Download or read book On War written by Carl von Clausewitz and published by . This book was released on 1908 with total page 388 pages. Available in PDF, EPUB and Kindle. Book excerpt:
Book Synopsis The Political Role of the Military by : Constantin P. Danopoulos
Download or read book The Political Role of the Military written by Constantin P. Danopoulos and published by Greenwood. This book was released on 1996-12-09 with total page 0 pages. Available in PDF, EPUB and Kindle. Book excerpt: Looks at the varying roles the military plays around the world. Traces the historical background of civil-military relations in various countries, identifies and analyzes the processes the military uses to exert political influence, evaluates the success and results of the military's political role, and projects future developments.

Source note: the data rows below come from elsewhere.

(* ===== verification/ListHead.v ===== *)
(** * Linked lists of the GPU core

    The circular doubly linked lists of [core/util/list.h], on an explicit heap
    of nodes: every operation is the sequence of loads and stores of the
    source. The theorems: on a heap that holds a list, each operation yields a
    heap that holds the list the functional operation gives, and leaves every
    other node alone. *)
From S2P Require Import Prelude.
From stdpp Require Import gmap.
Local Open Scope Z_scope.

(** ** The heap *)

(** [struct list_head]; addresses are integers and 0 is the null pointer. *)
Record list_head := mkNode { prev : Z; next : Z }.
Abbreviation heap := (gmap Z list_head).

(** A load through a pointer; a node that is not in the heap is no object. *)
Definition load (h : heap) (a : Z) : res list_head :=
  if a =? 0 then Err NullDeref
  else match h !! a with Some n => Ok n | None => Err OutOfBounds end.

Definition get_prev (h : heap) (a : Z) : res Z := let! n := load h a in Ok (prev n).
Definition get_next (h : heap) (a : Z) : res Z := let! n := load h a in Ok (next n).
Definition set_prev (h : heap) (a v : Z) : res heap :=
  let! n := load h a in Ok (<[a := mkNode v (next n)]> h).
Definition set_next (h : heap) (a v : Z) : res heap :=
  let! n := load h a in Ok (<[a := mkNode (prev n) v]> h).

(** ** The operations *)

Definition list_init_head (item : Z) (h : heap) : res heap :=
  let! h := set_prev h item item in set_next h item item.

Definition list_add (item list : Z) (h : heap) : res heap :=
  let! h := set_prev h item list in
  let! n := get_next h list in
  let! h := set_next h item n in
  let! n := get_next h list in
  let! h := set_prev h n item in
  set_next h list item.

Definition list_add_tail (item list : Z) (h : heap) : res heap :=
  let! h := set_next h item list in
  let! p := get_prev h list in
  let! h := set_prev h item p in
  let! p := get_prev h list in
  let! h := set_next h p item in
  set_prev h list item.
(** Histories: the engine fetches whenever it likes, the driver submits when
    there is room. *)
Inductive drive : list (list Z) -> ring_buffer -> engine -> ring_buffer -> engine -> Prop :=
| drive_done ring e : drive [] ring e ring e
| drive_fetch n subs ring e ring' e' :
    drive subs ring (engine_fetch n e) ring' e' -> drive subs ring e ring' e'
| drive_submit cmds subs ring e ring1 e1 ring' e' :
    command cmds -> room e (zlen cmds) -> submit 1 cmds ring e = Ok (ring1, e1) ->
    drive subs ring1 e1 ring' e' -> drive (cmds :: subs) ring e ring' e'.

(** ** The unread bytes *)

Definition used (e : engine) : Z :=
  if Rb_Head e <=? Rb_Tail e then Rb_Tail e - Rb_Head e else Rb_Size e - Rb_Head e + Rb_Tail e.

(** The part of the invariant that concerns the engine. *)
Definition engine_ok (e : engine) : Prop :=
  zlen (ring_buf e) = Rb_Size e /\ 0 < Rb_Size e < 2 ^ 30 /\ (4 | Rb_Tail e) /\
  0 <= Rb_Head e < Rb_Size e /\ 0 <= Rb_Tail e < Rb_Size e.

Definition place (e : engine) (k : Z) : Z :=
  if Rb_Head e + k <? Rb_Size e then Rb_Head e + k else Rb_Head e + k - Rb_Size e.

Lemma zlen_unread e : engine_ok e -> zlen (unread e) = used e.
Proof.
  intros (Hl & Hs & _ & Hh & Ht). unfold unread, used. destruct (Z.leb_spec (Rb_Head e) (Rb_Tail e)).
  - rewrite zlen_take, zlen_drop by lia. lia.
  - rewrite zlen_app, zlen_take, zlen_drop by lia. lia.
Qed.

Lemma used_bound e : engine_ok e -> 0 <= used e < Rb_Size e.
Proof. intros (Hl & Hs & _ & Hh & Ht). unfold used. destruct (Z.leb_spec (Rb_Head e) (Rb_Tail e)); lia. Qed.

Lemma rd_unread e k : engine_ok e -> 0 <= k < used e -> rd (unread e) k = rd (ring_buf e) (place e k).
Proof.
  intros (Hl & Hs & _ & Hh & Ht). unfold unread, used, place.
  destruct (Z.leb_spec (Rb_Head e) (Rb_Tail e)) as [Hle|Hlt]; intros Hk.
  - rewrite rd_take, rd_drop by lia. destruct (Z.ltb_spec (Rb_Head e + k) (Rb_Size e)); [done|lia].
  - assert (Hd : zlen (drop (Z.to_nat (Rb_Head e)) (ring_buf e)) = Rb_Size e - Rb_Head e)
      by (rewrite zlen_drop; lia).
    destruct (Z.ltb_spec (Rb_Head e + k) (Rb_Size e)).
    + rewrite rd_app_l, rd_drop by lia. done.
    + rewrite rd_app_r, Hd, rd_take by lia. f_equal. lia.
Qed.

(** A state whose unread bytes are [q], position by position. *)
Lemma unread_is e q :
  engine_ok e -> zlen q = used e ->
  (forall k, 0 <= k < used e -> rd (ring_buf e) (place e k) = rd q k) -> unread e = q.
Proof.
  intros He Hq H. apply rd_ext; rewrite zlen_unread by done; [done|].
  intros k Hk. rewrite rd_unread by done. by apply H.
Qed.

(** ** The engine moves on *)

Definition engine_moves (e e' : engine) : Prop :=
  ring_buf e' = ring_buf e /\ Rb_Tail e' = Rb_Tail e /\ Rb_Size e' = Rb_Size e /\ engine_ok e' /\
  fetched e' ++ unread e' = fetched e ++ unread e /\ used e' <= used e /\
  (Rb_Head e <= Rb_Tail e -> Rb_Head e <= Rb_Head e' <= Rb_Tail e).

Lemma engine_moves_refl e : engine_ok e -> engine_moves e e.
Proof. unfold engine_moves. intros. split_and!; try done; lia. Qed.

Book Synopsis The Role of the Military in Politics by : Mohammad A. Tarbush
Download or read book The Role of the Military in Politics written by Mohammad A. Tarbush and published by Routledge. This book was released on 2015-07-16 with total page 290 pages. Available in PDF, EPUB and Kindle. Book excerpt: This book, first published in 1982, attempts to explain how and why Iraqi military intervened in the affairs of state between 1936 and 1941. The intention is not to describe the various coups of this period, but to explain the gradual assumption of a political role by the Iraqi army and the contributing factors at play, for example the fragmented nature of Iraqi society and the presence of the British. In addition, an understanding of the political role of the Iraqi army requires a thorough investigation of the development of the Iraqi state itself.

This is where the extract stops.